Electric-Field-Dependent Covalent Interactions between H+ and Surface O Atoms Promote the Structural Disintegration of Montmorillonite

The structural stability of clay minerals is an important geochemical process. However, a long-standing challenge is to understand the surface reaction mechanisms for mineral structure stability. Quantum mechanical analysis indicates that a strong surface reaction, electric-field-dependent covalent interactions between H⁺ and basal oxygen (O) atoms of montmorillonite (MMT) surface, occurs in hydrothermal experiments. The covalent interactions strongly depend on the orbital hybridization of siloxane atoms at the MMT surface and increase with increasing acid concentration and temperature.

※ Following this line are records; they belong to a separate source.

(* ===== verification/_CoqProject ===== *)
-Q . S2P
Prelude.v
Memory.v
PageAlloc.v
Buddy.v
BuddyProofs.v
Progress.v
BuddySpec.v
Chain.v
Slab.v
SlabProofs.v
SlabHeap.v
SlabSpec.v
Pmm.v
KmallocSpec.v
HeapClaims.v
HeapPages.v
Klib.v
KlibSpec.v
Vmm.v
VmmProofs.v
VmmDestroy.v
VmmSpec.v
VmmRange.v
VmmClaims.v
Memmgr.v
MemmgrSpec.v
Locks.v
LocksSpec.v
Lists.v
Tasks.v
TasksSpec.v
TasksClaims.v
Vfs.v
DcacheSpec.v
VfsClaims.v
Console.v
ConsoleSpec.v
ConsoleClaims.v
Klog.v
KlogSpec.v
KlogClaims.v
Devices.v
DevicesSpec.v
TimerSpec.v
Descr.v
DescrSpec.v
Interrupts.v
InterruptsSpec.v
InterruptsClaims.v
HeapFrame.v
VmmRoute.v
MemmgrHeap.v
TaskHeap.v
Boot.v
BootSpec.v
BootClock.v
Startup.v
StartupSpec.v
BootClaims.v
MemmgrFree.v
StartSpec.v
MemmgrClaims.v
StartClaims.v
Diag.v
DiagSpec.v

The electric-field-dependent covalent interactions between H⁺ and surface O atoms weaken the Si–O bonding energy in MMT crystals, consequently contributing to the structural disintegration. A critical adsorption pressure of H⁺ at the MMT surface for complete disintegration was estimated to be −241.6 MPa. For example, the transformation rate of MMT is 34.7% at an adsorption pressure of −203.5 MPa, while it reaches up to 97.4% when adsorption pressures are below −241.6 MPa. Our findings will enhance the understanding and awareness of mineral weathering and soil acidification, which depend on the clay mineral structure.